Blood pinked his cheeks, and he sipped his drink to avoid her gaze. "Och, 'twas actually a work assignment."
"Aye," he said. "I run PR for Mackenzie Distillery. And...well..."
"Ahh," Claire said, instant understanding dripping from the single, stretched-out syllable. "This wouldn't happen to have anything to do with a certain Mackenzie and his...shall we say....questionable practices where his female employees are concerned?"
He rubbed the back of his neck, uncomfortable. "Unfortunately, yes." Jamie took another sip and gauged her demeanor. Eyes sharp but a light smile -- natural, not forced, he determined -- gracing her lips.
Pink, full lips. Just a hint of moisture from where the whisky had kissed them.
"I dinna like tae claim them much," he went on, fiddling with a piece of fish before popping it in his mouth and swallowing it. "They're my uncles, ken? So when the issues wi' Dougal leaked, Colum immediately began searchin' for ways to restore public goodwill again." Jamie glanced to Claire, who regarded him with interest, as he picked his glass back up. "He's hopin' that if the Mack brand sponsors some women-run organizations that it'll help to that end."
She nodded her head slowly and took a long draw from her own glass. Embarrassed as he was to associate himself with either uncle, he couldn't help comparing her eyes to the glass held just inches away.

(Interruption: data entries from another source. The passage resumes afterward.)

(** * PII normalizer: a shallow embedding of [src/Normalizer.ts], [src/hash.ts]
    and [src/types.ts], and the properties of the normalization rule set.

    Strings.  A JavaScript string is modelled as a [string] whose characters
    are the UTF-16 code units U+0000..U+00FF (the Latin-1 range); on that
    range the host primitives below ([toLowerCase], [trim], the regular
    expression classes [\s] and [\d], the UTF-8 encoder) are the ECMAScript
    ones.  Promises are modelled by their resolved value: every [await] in
    the source is sequential. *)

From Stdlib Require Import ZArith NArith List Bool Ascii String Lia.
Import ListNotations.

Local Open Scope string_scope.

(* ================================================================== *)
(** ** Host string primitives (ECMAScript [String.prototype], RegExp classes) *)

Module JS.

Definition code (c : ascii) : N := N_of_ascii c.

Definition between (lo hi : N) (c : ascii) : bool :=
  (lo <=? code c)%N && (code c <=? hi)%N.

(** [\s] and the characters removed by [trim]: TAB, LF, VT, FF, CR, SP and
    NBSP are the WhiteSpace and LineTerminator code units below U+0100. *)
Definition isWhiteSpace (c : ascii) : bool :=
  between 9 13 c || (code c =? 32)%N || (code c =? 160)%N.

(** [\d] is [0-9]. *)
Definition isDigit (c : ascii) : bool := between 48 57 c.

(** Simple lower-case mapping: A-Z and the Latin-1 capitals U+00C0..U+00DE
    (U+00D7, the multiplication sign, apart) move up by 32. *)
Definition isUpper (c : ascii) : bool :=
  between 65 90 c || (between 192 222 c && negb (code c =? 215)%N).

Definition lowerChar (c : ascii) : ascii :=
  if isUpper c then ascii_of_N (code c + 32) else c.

Fixpoint toLowerCase (s : string) : string :=
  match s with
  | EmptyString => EmptyString
  | String c r => String (lowerChar c) (toLowerCase r)
  end.

Fixpoint trimStart (s : string) : string :=
  match s with
  | EmptyString => EmptyString
  | String c r => if isWhiteSpace c then trimStart r else s
  end.

Fixpoint trimEnd (s : string) : string :=
  match s with
  | EmptyString => EmptyString
  | String c r =>
      match trimEnd r with
      | EmptyString => if isWhiteSpace c then EmptyString else String c EmptyString
      | t => String c t
      end
  end.

Definition trim (s : string) : string := trimEnd (trimStart s).

(** [s.replace(/[cls]/g, '')] for a character class: the characters that
    match are deleted, the others kept in order. *)
Fixpoint removeAll (cls : ascii -> bool) (s : string) : string :=
  match s with
  | EmptyString => EmptyString
  | String c r => if cls c then removeAll cls r else String c (removeAll cls r)
  end.

(** [s.replace(/\s+/g, rep)]: every maximal run of white space becomes
    [rep].  [inRun] tells that the previous character belonged to the run
    being replaced. *)
Fixpoint replaceRuns (rep : string) (inRun : bool) (s : string) : string :=
  match s with
  | EmptyString => EmptyString
  | String c r =>
      if isWhiteSpace c
      then (if inRun then replaceRuns rep true r
            else rep ++ replaceRuns rep true r)
      else String c (replaceRuns rep false r)
  end.

Definition replaceWhiteSpaceRuns (rep s : string) : string :=
  replaceRuns rep false s.

Fixpoint includesChar (x : ascii) (s : string) : bool :=
  match s with
  | EmptyString => false
  | String c r => Ascii.eqb c x || includesChar x r
  end.

Definition startsWithChar (x : ascii) (s : string) : bool :=
  match s with
  | String c _ => Ascii.eqb c x
  | EmptyString => false
  end.

(** [s.slice(1)] *)
Definition slice1 (s : string) : string :=
  match s with
  | String _ r => r
  | EmptyString => EmptyString
  end.

Fixpoint every (p : ascii -> bool) (s : string) : bool :=
  match s with
  | EmptyString => true
  | String c r => p c && every p r
  end.

(** Truthiness of a string value: the empty string is falsy. *)
Definition truthy (s : string) : bool :=
  match s with
  | EmptyString => false
  | String _ _ => true
  end.

End JS.

(* ================================================================== *)
(** ** [types.ts] *)

(** [NormalizerOptions]: both members optional. *)
Record NormalizerOptions : Type := mkNormalizerOptions {
  opt_defaultCountryCode : option string;
  opt_hashAddressFields : option bool
}.

(** [Required<NormalizerOptions>], the private [options] member, which is
    all the state a [Normalizer] instance has. *)
Record Normalizer : Type := mkNormalizer {
  defaultCountryCode : string;
  hashAddressFields : bool
}.

(** [a ?? b] *)
Definition nullish {A : Type} (a : option A) (b : A) : A :=
  match a with
  | Some v => v
  | None => b
  end.

Definition constructor (options : NormalizerOptions) : Normalizer :=
  {| defaultCountryCode := nullish (opt_defaultCountryCode options) "1";
     hashAddressFields := nullish (opt_hashAddressFields options) false |}.

(** [new Normalizer()] *)
Definition defaultNormalizer : Normalizer :=
  constructor {| opt_defaultCountryCode := None; opt_hashAddressFields := None |}.

(* ================================================================== *)
(** ** [Normalizer.ts]: normalization methods

    Every method starts with [if (!x || typeof x !== 'string') return null];
    the parameter is typed [string], and on a string the guard is the
    emptiness test.  [null] is [None]. *)

Definition normalizeEmail (email : string) : option string :=
  if negb (JS.truthy email) then None
  else
    let normalized := JS.trim (JS.toLowerCase email) in
    if negb (JS.includesChar "@" normalized) || (String.length normalized <? 5)%nat
    then None
    else Some normalized.

(** The character class of [/[^\d+]/g]: what is neither a digit nor [+]. *)
Definition notDigitOrPlus (c : ascii) : bool :=
  negb (JS.isDigit c || Ascii.eqb c "+").

(** [let digits = phone.replace(/[^\d+]/g, ''); if (digits.startsWith('+'))
    digits = digits.slice(1);] *)
Definition strippedPhone (phone : string) : string :=
  let digits := JS.removeAll notDigitOrPlus phone in
  if JS.startsWithChar "+" digits then JS.slice1 digits else digits.

Definition normalizePhone (this : Normalizer) (phone : string)
    (countryCode : option string) : option string :=
  if negb (JS.truthy phone) then None
  else
    let code := nullish countryCode (defaultCountryCode this) in
    let digits := JS.removeAll notDigitOrPlus phone in
    let digits := if JS.startsWithChar "+" digits then JS.slice1 digits else digits in
    if (String.length digits <? 10)%nat then None
    else
      let digits := if (String.length digits =? 10)%nat then code ++ digits else digits in
      Some ("+" ++ digits).

Definition normalizeName (name : string) : option string :=
  if negb (JS.truthy name) then None
  else
    let normalized :=
      JS.replaceWhiteSpaceRuns " " (JS.trim (JS.toLowerCase name)) in
    if (String.length normalized =? 0)%nat then None else Some normalized.

Definition normalizeGender (gender : string) : option string :=
  if negb (JS.truthy gender) then None
  else
    let g := JS.trim (JS.toLowerCase gender) in
    if String.eqb g "m" || String.eqb g "male" then Some "m"
    else if String.eqb g "f" || String.eqb g "female" then Some "f"
    else None.

(** The character class of [/[-\/\.]/g]. *)
Definition isDateSeparator (c : ascii) : bool :=
  Ascii.eqb c "-" || Ascii.eqb c "/" || Ascii.eqb c ".".

(** [/^\d{8}$/.test(s)] *)
Definition isEightDigits (s : string) : bool :=
  (String.length s =? 8)%nat && JS.every JS.isDigit s.

Definition normalizeDateOfBirth (dob : string) : option string :=
  if negb (JS.truthy dob) then None
  else
    let cleaned := JS.removeAll isDateSeparator dob in
    if negb (isEightDigits cleaned) then None else Some cleaned.

Definition normalizeCity (city : string) : option string :=
  if negb (JS.truthy city) then None
  else
    let normalized := JS.trim (JS.toLowerCase city) in
    if (String.length normalized =? 0)%nat then None else Some normalized.

Definition normalizeState (state : string) : option string :=
  if negb (JS.truthy state) then None
  else
    let normalized := JS.trim (JS.toLowerCase state) in
    if (String.length normalized =? 0)%nat then None else Some normalized.

Definition normalizeZipCode (zip : string) : option string :=
  if negb (JS.truthy zip) then None
  else
    let normalized :=
      JS.replaceWhiteSpaceRuns "" (JS.trim (JS.toLowerCase zip)) in
    if (String.length normalized =? 0)%nat then None else Some normalized.

Definition normalizeCountry (country : string) : option string :=
  if negb (JS.truthy country) then None
  else
    let normalized := JS.trim (JS.toLowerCase country) in
    if negb (String.length normalized =? 2)%nat then None else Some normalized.

(* ================================================================== *)
(** ** The host digest: [crypto.subtle.digest('SHA-256', data)]

    SHA-256 as FIPS 180-4 defines it, on bytes and 32-bit words carried by
    [Z], the wrap-around written out. *)

Module SHA256.

Local Open Scope Z_scope.

Definition w32 (x : Z) : Z := x mod 2 ^ 32.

The hue was identical. His skin buzzed at the confirmation.
"Well," she crooned as she tucked her socked feet beneath her, "I hate to disappoint, but we tend to be fairly discerning about sponsors. Money talks to an extent, sure, but we take seriously who we align ourselves with." She furrowed one brow and shrugged. "I doubt the team will want to be the Band-Aid on Dougal Mackenzie's image problem."
"And who could blame ye?" he responded, smirking and popping another chip into his mouth.
"Does that mean you're writing tonight off as a business dinner, then?"
"Och, nae, lass," Jamie answered immediately. He put his foot on the ground to lean forward. "And have Dougal and Colum Mackenzie treatin' ye tonight? Never."
She glowed beneath the lights as she bit her bottom lip, eyes glancing downward for just a moment. A not-unpleasant anticipation descended on them, his stomach twisting with it, before Jamie motioned to her with his glass. "So that's my embarrassing work story. What about ye?"
"I'm a nurse," Claire answered after finishing another bite. "I work A&E at Royal Infirmary."
"High-stress job, I take it?"
"Very." But she was grinning.
"Ye love it, then?"
If possible, her smile grew, her eyes crinkling. She only nodded in response.
"So she thrives under pressure," Jamie mused out loud, sitting back in his chair with a cocked eyebrow. "Would never have guessed that, watchin' ye on the track tonight," he added, imbuing the words with clear sarcasm.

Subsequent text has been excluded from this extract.